Dalam konteks ini, peran driver force atau tokoh penggerak desa sangat penting. Mereka menjadi penyambung antara masyarakat dan ide-ide baru. Mereka membangun semangat, mempertemukan warga, dan menyusun langkah-langkah kecil yang berkelanjutan. Mereka pula yang menciptakan ekosistem desa wisata yang sehat: partisipatif, terbuka, dan saling mendukung.
Pendekatan IITCA (Integrative, Interactive, Transparency, Controlling, Accountability) yang diperkenalkan dalam buku Desa Wisata menjadi sangat relevan. Tata kelola yang baik tidak hanya meningkatkan kepercayaan masyarakat, tapi juga membangun citra positif desa di mata wisatawan dan mitra kerja. Di sinilah letak kekuatan desa: bukan pada jumlah tamu, tapi pada ketangguhan komunitasnya.

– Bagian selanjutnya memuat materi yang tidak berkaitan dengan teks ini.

(** X3. A change of URL is a major change whatever the thresholds and the
    other figures: [URL changed] is the first reason, a snapshot is
    recommended and the file name is [major_change_url_changed_], the
    timestamp and [.png]. *)
Theorem url_change_is_major (current b : Metrics.t) (now : Z) (th : Thresholds.t) :
  Metrics.url current <> Metrics.url b ->
  exists r d',
    detectChanges current now (Detector.mk (Some b) th) = inr (r, d')
    /\ Result.level r = Level.major
    /\ hd_error (Result.majorReasons r) = Some "URL changed"%string
    /\ Result.shouldTakeSnapshot r = true
    /\ Result.suggestedFilename r
       = ("major_change_url_changed_" ++ Js.numToString now ++ ".png")%string.
Proof.
  intros Hurl.
  destruct (detectChanges_next current now th b) as (name & Hname & Hrun).
  cbv zeta in Hname, Hrun.
  set (dl := delta current b) in *. set (pc := percentChange dl b) in *.
  assert (Hu : Delta.urlChanged dl = true).
  { subst dl. cbn [delta Delta.urlChanged]. apply negb_true_iff.
    apply String.eqb_neq. exact Hurl. }
  assert (Hhd : hd_error (majorReasons dl pc th) = Some "URL changed"%string).
  { rewrite majorReasons_triggered, hd_triggered.
    unfold Spec.majorCandidates. cbn [find fst]. rewrite Hu. reflexivity. }
  assert (Hsn : Js.some snapshotSignal (majorReasons dl pc th) = true).
  { rewrite snapshot_conditions, Hu. reflexivity. }
  do 2 eexists. split; [exact Hrun|].
  cbn [Result.level Result.majorReasons Result.shouldTakeSnapshot
       Result.suggestedFilename].
  destruct (majorReasons dl pc th) as [|r0 mr]; [discriminate|].
  cbn [hd_error] in Hhd. injection Hhd as ->.
  rewrite level_cons in Hname |- *. cbn in Hname. injection Hname as <-.
  split; [reflexivity|]. split; [reflexivity|]. split; [exact Hsn|reflexivity].
Qed.
Lemma last_with_key_elem (k : string) (l : list (string * V)) :
  is_Some (last_with_key k l) <-> exists v, (k, v) ∈ l.
Proof.
  induction l as [|[k' v'] l IH]; simpl.
  - split; [by intros [? ?] | by intros [? ?%elem_of_nil]].
  - destruct (last_with_key k l) as [v|] eqn:E.
    + split; [|by eauto]. intros _. destruct (proj1 IH) as [w Hw]; [by eauto |].
      exists w. apply elem_of_cons. by right.
    + destruct (decide (k' = k)) as [->|Hne].
      * split; [|by eauto]. intros _. exists v'. apply elem_of_cons. by left.
      * split; [by intros [? ?] |]. intros [w [[=]|Hw]%elem_of_cons]; [done |].
        apply IH. by exists w.
Qed.

End Upserts.

(** ** The transaction loader *)

(** The tuples of the rows that pass the checks of the loop. *)
Definition accepted (rows : list (list string)) : list (string * Sale.t) :=
  omap Ppd.parse_row rows.

Lemma ppd_upsert_insert (t : gmap string Sale.t) (kv : string * Sale.t) :
  Ppd.upsert t kv = <[kv.1 := id kv.2]> t.
Proof. done. Qed.

(** The tuples that a run of the loop commits: whole batches up to a batch
    with a price that does not fit, and the last partial batch. It depends on
    the rows and the pending batch only. *)
Fixpoint ppd_flushed (rows : list (list string)) (pending : list (string * Sale.t))
  : list (string * Sale.t) :=
  match rows with
  | [] => if forallb (fun kv => Ppd.fits_int64 (Sale.price kv.2)) pending then pending else []
  | row :: rest =>
      match Ppd.parse_row row with
      | None => ppd_flushed rest pending
      | Some e =>
          let b := pending ++ [e] in
          if Z.of_nat (length b) >=? BATCH_SIZE then
            if forallb (fun kv => Ppd.fits_int64 (Sale.price kv.2)) b
            then b ++ ppd_flushed rest [] else []
          else ppd_flushed rest b
      end
  end.

Lemma committed_ingest_rows (rows : list (list string)) (st : Ppd.loop_state) :
  committed (Ppd.ingest_rows rows st)
  = foldl Ppd.upsert (Ppd.stored st) (ppd_flushed rows (Ppd.batch st)).
Proof.
  revert st. induction rows as [|row rows IH]; intros st.
  - simpl. destruct (Ppd.batch st) as [|e b] eqn:Hb; [done |].
    unfold Ppd.executemany. by destruct (forallb _ (e :: b)).
  - simpl. unfold Ppd.step. destruct (Ppd.parse_row row) as [e|]; [|by rewrite IH].
    destruct (Z.of_nat _ >=? BATCH_SIZE); [|by rewrite IH].
    unfold Ppd.executemany. destruct (forallb _ _); [|done].
    rewrite IH. simpl. symmetry. apply foldl_app.
Qed.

Cek tulisan sebelumnya: Pembahasan Lengkap dan Contoh Desa Cerdas
Saatnya Desa Menjadi Cahaya di Tengah Ketidakpastian
Tiga tahun terakhir telah mengajarkan kita satu hal penting: yang kuat bukan yang besar, tapi yang lentur dan adaptif. Desa wisata yang mampu bertahan dan bangkit pasca pandemi adalah desa yang berani berubah, belajar, dan terus bergerak. Mereka tidak menunggu bantuan dari luar, tapi mulai dari langkah kecil di dalam.
Saat dunia mencari cara baru untuk berwisata—yang lebih bermakna, sehat, dan manusiawi—desa menjadi jawaban. Desa menawarkan ketenangan, keterhubungan dengan alam, dan nilai-nilai kearifan lokal yang makin dicari oleh wisatawan pasca pandemi. Inilah momentum besar bagi desa wisata di Indonesia.
Sebagai penulis dan bagian dari komunitas desa, saya percaya bahwa desa bukan hanya tempat tinggal, tetapi juga pusat peradaban masa depan. Mari jadikan pandemi bukan sebagai akhir, melainkan awal dari gerakan besar: membangun desa wisata yang mandiri, tangguh, dan membanggakan.
Referensi:
- Ni Desak Made Santi Diwyarthi. (2022). Desa Wisata: Membangun Desa dengan Pariwisata. Politeknik Pariwisata Bali.
- Dewi, R., Suyanto, E., & Harliana, S.T. (2021). Desa Wisata dan Pandemi Covid-19: Analisis Dampak dan Strategi Pemulihan.
- Rianto, dkk. (2021). Kebijakan Publik Desa Wisata sebagai Solusi Ekonomi Masa Pandemi. Jurnal Inovasi Penelitian.
- Prakoso, L.Y., Sianturi, D. (2019). Pertahanan Ekonomi Berbasis Desa Wisata.